Shimon Attie’s Night Watch 2021

Night Watch 2021 was the West Coast debut of Shimon Attie’s Night Watch, a floating media art installation in honor of refugees and asylees. The floating art installation combines contemporary LED-technology with an historic mode of water transport – a barge – to create a sophisticated and layered artistic and sculptural work of art. The free public event was made visible along the shorelines of the San Francisco Bay and Oakland Estuary.

Night Watch features twelve, close-up video portraits of refugees who were granted political asylum in the United States. Displayed on a 20 ft-wide, high-resolution LED-screen, the portraits will travel aboard a slow-moving barge to allow for on-shore public viewing. The silently displayed images largely feature members of international LGBTQI communities, as well as unaccompanied minors, who fled tremendous violence and discrimination in their homelands of Colombia, Honduras, Jamaica, Kazakhstan, Nigeria, Peru, and Russia.

The creation of the Night Watch portraits was made possible through the artist’s relationship with the New York-based Moreart.org, who made introductions to refugees and asylees with whom Attie’s project aligned. During the process of shooting the portraits, Attie was privileged to hear personal stories, conversations of home and the uncertainty of futures, fear of political reprisals, sensitivities to trauma, homesickness, and individual hopes and dreams. “Night Watch,” Shimon Attie states, “is for the millions who have been forced to flee their homelands to escape violence and discrimination. For the fortunate few who have been granted political asylum in the United States.”

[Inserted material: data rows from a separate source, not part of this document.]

(** An extraction from a quiet multi-queue returns, and what it returns it
    has taken out of the multi-queue. *)
Lemma multiq_deletemin_quiet fuel s k :
  quiet s k -> k <= 4097 ->
  exists s' r,
    multiq_deletemin (S fuel) s = Done (s', r) /\
    quiet s' k /\
    match r with
    | Some t => t :: enqueued s' ≡ₚ enqueued s
    | None => enqueued s' = enqueued s
    end.
Proof.
  intros Hquiet Hk. destruct (multiq_deletemin_returns fuel s k Hquiet Hk) as (s' & r & Hrun).
  exists s', r. split; [exact Hrun|].
  destruct Hquiet as [Halloc Hq].
  pose proof (outside_multiq_deletemin _ _ _ _ Hrun) as Ho.
  pose proof Hrun as Hstep.
  apply multiq_deletemin_step in Hstep; [|destruct Halloc; lia].
  assert (Hold : forall m', (forall q, prio (m' q) = prio (mem s q)) ->
            (forall q, tid (m' q) = tid (mem s q) \/ tid (m' q) = tls_tid (ptls s)) ->
            forall h, h ∈ heaps s ->
              lock h = false /\ shape_ok h /\ ntasks h <= k /\
              heap_prio h <= INT16_MAX /\ (ntasks h = 0 -> heap_prio h = INT16_MAX) /\
              forall t, Some t ∈ tasks h ->
                prio (m' t) <= INT16_MAX /\
                (tid (m' t) = tls_tid (ptls s) \/ tid (m' t) = -1)).
  { intros m' Hprio Htid h Hh. destruct (Hq h Hh) as (H1 & H2 & H3 & H4 & H5 & H6).
    repeat (split; [assumption|]). intros t Ht. destruct (H6 t Ht) as [H7 H8].
    rewrite Hprio. split; [exact H7|]. destruct (Htid t) as [->| ->]; auto. }
  destruct r as [t|].
  - destruct Hstep as (rn & h & hp & Hh & Hlock & Hroot & _ & Hpop & Hheaps).
    assert (Hin : h ∈ heaps s) by (eapply list_elem_of_lookup_2, Hh).
    destruct (Hq h Hin) as (_ & Hok & Hnk & _ & _ & Htasks).
    destruct (popped_shard (mem s') h t hp Hok Hroot Hpop)
      as (Hl' & Hok' & Hn' & Hperm' & _ & Hcache').
    set (hn := set_lock hp false) in *.
    assert (Hmem : (forall q, prio (mem s' q) = prio (mem s q)) /\
                   (forall q, tid (mem s' q) = tid (mem s q) \/
                              tid (mem s' q) = tls_tid (ptls s))).
    { apply multiq_deletemin_owner in Hrun as [[_ ->]|[_ ->]]; [auto|].
      split; [intros q; apply prio_set_task_tid|].
      intros q. unfold set_task_tid. destruct (Pos.eqb q t); cbn; auto. }
    destruct Hmem as [Hprio Htid].
    assert (Hsub : forall t', Some t' ∈ tasks hn -> Some t' ∈ tasks h).
    { intros t' Ht'. assert (Hin' : Some t' ∈ Some t :: tasks hn) by (right; exact Ht').
      rewrite Hperm' in Hin'. apply elem_of_cons in Hin' as [Hin'|Hin']; [discriminate|exact Hin']. }
    split; [split|].
    + unfold heaps_allocated. rewrite (outside_heap_p _ _ Ho), Hheaps, length_insert.
      exact Halloc.
    + intros h' Hh'. rewrite (outside_tid _ _ Ho).
      rewrite Hheaps in Hh'. apply elem_of_insert_inv in Hh' as [->|Hh'];
        [|apply Hold; assumption].
      assert (Hts : forall t', Some t' ∈ tasks hn ->
                prio (mem s' t') <= INT16_MAX /\
                (tid (mem s' t') = tls_tid (ptls s) \/ tid (mem s' t') = -1)).
      { intros t' Ht'. destruct (Htasks t' (Hsub t' Ht')) as [H7 H8].
        rewrite Hprio. split; [exact H7|]. destruct (Htid t') as [->| ->]; auto. }
      split; [exact Hl'|]. split; [exact Hok'|]. split; [lia|].
      unfold cache_ok in Hcache'. rewrite Hcache'.
      destruct (Z.eqb_spec (ntasks hn) 0) as [Hz|Hz].
      * split; [lia|]. split; [reflexivity | exact Hts].
      * split; [|split; [contradiction | exact Hts]].
        destruct Hok' as (_ & Hnb & Hocc & _).
        destruct (Hocc 0) as [r0 Hr0]; [lia|].
        unfold key. rewrite Hr0. apply Hts. eapply list_elem_of_lookup_2, Hr0.
    + unfold enqueued. rewrite Hheaps.
      apply (concat_map_insert_remove contents (heaps s) rn h hn t Hh).
      unfold contents. apply contents_popped, Hperm'.
  - destruct Hstep as [Hheaps Hm]. split; [split|].
    + unfold heaps_allocated. rewrite (outside_heap_p _ _ Ho), Hheaps. exact Halloc.
    + rewrite Hheaps, (outside_tid _ _ Ho), Hm. exact Hq.
    + unfold enqueued. rewrite Hheaps. reflexivity.
Qed.


(** [multiq_insert] on the tasks of [l] in turn, each with its priority; an
    error raised ends the run. *)
Fixpoint insert_all (fuel : nat) (s : sched) (l : list (ptr * Z))
  : result (sched * completion unit) :=
  match l with
  | [] => Done (s, Returned tt)
  | (t, p) :: l =>
    '(s, c) ← multiq_insert fuel s t p;
    match c with
    | Returned _ => insert_all fuel s l
    | Raised msg => Done (s, Raised msg)
    end
  end.

(** [n] calls of [multiq_deletemin], with what they returned. *)
Fixpoint extract_n (fuel : nat) (n : nat) (s : sched)
  : result (sched * list (option ptr)) :=
  match n with
  | O => Done (s, [])
  | S n =>
    '(s, r) ← multiq_deletemin fuel s;
    '(s, rs) ← extract_n fuel n s;
    Done (s, r :: rs)
  end.

Lemma insert_all_quiet fuel l : forall s k,
  quiet s k -> 0 < heap_p s -> k + Z.of_nat (length l) <= tasks_per_heap ->
  (forall t p, (t, p) ∈ l ->
     p <= INT16_MAX /\ (tid (mem s t) = tls_tid (ptls s) \/ tid (mem s t) = -1)) ->
  exists s',
    insert_all (S fuel) s l = Done (s', Returned tt) /\
    quiet s' (k + Z.of_nat (length l)) /\
    enqueued s' ≡ₚ map fst l ++ enqueued s.
Proof.
  induction l as [|[t p] l IH]; intros s k Hq Hp Hk Hl.
  - exists s. split; [reflexivity|]. split; [|reflexivity].
    replace (k + Z.of_nat (length (@nil (ptr * Z)))) with k by (cbn; lia). exact Hq.
  - cbn [length] in Hk. cbn [insert_all].
    destruct (Hl t p) as [Hmax Htid]; [left|].
    destruct (multiq_insert_quiet fuel s k t p Hq Hp ltac:(lia) Hmax Htid)
      as (s1 & Hrun & Hq1 & Hperm1 & Ho1 & Htid1).
    rewrite Hrun. cbn [mbind result_bind].
    destruct (IH s1 (k + 1)) as (s' & Hrun' & Hq' & Hperm').
    + exact Hq1.
    + rewrite (outside_heap_p _ _ Ho1). exact Hp.
    + lia.
    + intros t' p' Hin. destruct (Hl t' p') as [H1 H2]; [right; exact Hin|].
      rewrite (outside_tid _ _ Ho1), Htid1. auto.
    + exists s'. split; [exact Hrun'|]. split.
      * replace (k + Z.of_nat (length ((t, p) :: l))) with (k + 1 + Z.of_nat (length l))
          by (cbn [length]; lia). exact Hq'.
      * rewrite Hperm', Hperm1. cbn [map fst]. symmetry. apply Permutation_middle.
Qed.

Lemma extract_n_quiet fuel n : forall s k,
  quiet s k -> k <= 4097 ->
  exists s' out,
    extract_n (S fuel) n s = Done (s', out) /\ length out = n /\
    quiet s' k /\ omap id out ++ enqueued s' ≡ₚ enqueued s.
Proof.
  induction n as [|n IH]; intros s k Hq Hk.
  - exists s, []. split; [reflexivity|]. split; [reflexivity|]. split; [exact Hq | reflexivity].
  - cbn [extract_n].
    destruct (multiq_deletemin_quiet fuel s k Hq Hk) as (s1 & r & Hrun & Hq1 & Hperm1).
    rewrite Hrun. cbn [mbind result_bind].
    destruct (IH s1 k Hq1 Hk) as (s' & out & Hrun' & Hlen & Hq' & Hperm').
    rewrite Hrun'. cbn [mbind result_bind].
    exists s', (r :: out). split; [reflexivity|]. split; [cbn; lia|]. split; [exact Hq'|].
    destruct r as [t|]; cbn [omap id].
    + change (t :: omap id out ++ enqueued s' ≡ₚ enqueued s).
      rewrite Hperm', <- Hperm1. reflexivity.
    + change (omap id out ++ enqueued s' ≡ₚ enqueued s). rewrite Hperm', Hperm1. reflexivity.
Qed.

Lemma enqueued_empty s : quiet s 0 -> enqueued s = [].
Proof.
  intros [_ Hq]. unfold enqueued.
  assert (Hall : forall h, h ∈ heaps s -> contents h = []).
  { intros h Hh. destruct (Hq h Hh) as (_ & Hok & Hn & _).
    apply contents_empty; [exact Hok|]. destruct Hok as (_ & Hnb & _). lia. }
  revert Hall. generalize (heaps s). intros hs. induction hs as [|h hs IH]; intros Hall;
    [reflexivity|].
  cbn. rewrite (Hall h) by (apply elem_of_cons; left; reflexivity). cbn. apply IH.
  intros h' Hh'. apply Hall. apply elem_of_cons. right. exact Hh'.
Qed.

(** C9, as the code has it: after inserting the tasks of [l], at most 4096
    of them, unowned or owned by the caller, into an empty multi-queue that
    the caller has to itself, and calling [multiq_deletemin] as many times,
    every call has returned, and the tasks returned together with the tasks
    still in the multi-queue are the tasks inserted: nothing is lost, nothing
    is returned twice or made up.  Some calls may have returned [NULL]. *)
Theorem insert_extract_conserves (fuel : nat) (s : sched) (l : list (ptr * Z)) :
  quiet s 0 -> 0 < heap_p s -> Z.of_nat (length l) <= 4096 ->
  (forall t p, (t, p) ∈ l ->
     p <= INT16_MAX /\ (tid (mem s t) = tls_tid (ptls s) \/ tid (mem s t) = -1)) ->
  exists s1 s2 out,
    insert_all (S fuel) s l = Done (s1, Returned tt) /\
    extract_n (S fuel) (length l) s1 = Done (s2, out) /\
    length out = length l /\
    omap id out ++ enqueued s2 ≡ₚ map fst l.
Proof.
  intros Hq Hp Hlen Hl.
  destruct (insert_all_quiet fuel l s 0 Hq Hp) as (s1 & Hins & Hq1 & Hperm1);
    [unfold tasks_per_heap; lia | exact Hl |].
  destruct (extract_n_quiet fuel (length l) s1 _ Hq1) as (s2 & out & Hext & Hlen' & _ & Hperm2);
    [lia|].
  exists s1, s2, out. split; [exact Hins|]. split; [exact Hext|]. split; [exact Hlen'|].
  rewrite Hperm2, Hperm1, (enqueued_empty s Hq), app_nil_r. reflexivity.
Qed.

End RoundTrip.

(** ** The multi-queue after initialisation *)

Lemma empty_heap_shape : shape_ok empty_heap.
Proof.
  unfold shape_ok, slots_ok, empty_heap. cbn [tasks ntasks].
  split; [rewrite length_replicate; unfold tasks_per_heap; lia|].
  split; [unfold tasks_per_heap; lia|]. split; [intros i Hi; lia|].
  intros i Hi. apply lookup_replicate_2. lia.
Qed.

Lemma empty_heap_no_task t : Some t ∉ tasks empty_heap.
Proof. intros H. apply elem_of_replicate_inv in H. discriminate. Qed.

Lemma empty_heap_ok m : shard_ok m empty_heap.
Proof.
  split; [exact empty_heap_shape|]. split.
  - intros i Hi. cbn [empty_heap ntasks] in Hi. lia.
  - reflexivity.
Qed.

Section InitFacts.
Context {R : Rng}.

Lemma multiq_init_heaps s h : h ∈ heaps (multiq_init s) -> h = empty_heap.
Proof. cbn [multiq_init heaps]. apply elem_of_replicate_inv. Qed.

Lemma multiq_init_allocated s :
  0 <= heap_c * jl_n_threads s <= INT16_MAX -> heaps_allocated (multiq_init s).
Proof.
  intros Hn. unfold heaps_allocated. cbn [multiq_init heaps heap_p].
  rewrite int16_id by (unfold in_int16, INT16_MIN, INT16_MAX in *; lia).
  rewrite length_replicate. lia.
Qed.

Lemma multiq_init_ok s : multiq_ok (multiq_init s).
Proof. intros h Hh _. rewrite (multiq_init_heaps s h Hh). apply empty_heap_ok. Qed.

“No other state has taken in more refugees than California,” states Eleni Kounalakis, Lieutenant Governor of California. “As a former Ambassador and the daughter of an immigrant who started out in California as a farmworker, I deeply understand the value of immigrant and asylee communities. The compelling nature of Shimon Attie’s Night Watch accentuates a social issue of great importance – that of seeing ourselves in the other. Through a dignified artistic portrayal of refugees and asylees to the United States, Night Watch is a civic art experience that invites us to celebrate our strength in diversity.”

Beginning on the eve of September 17, 2021 and on September 18 and September 19, Night Watch travelled on a barge captained by Matt Butler and slowly navigated the cities’ shorelines, corresponding with scheduled live nightly performances on the coastal shorefronts.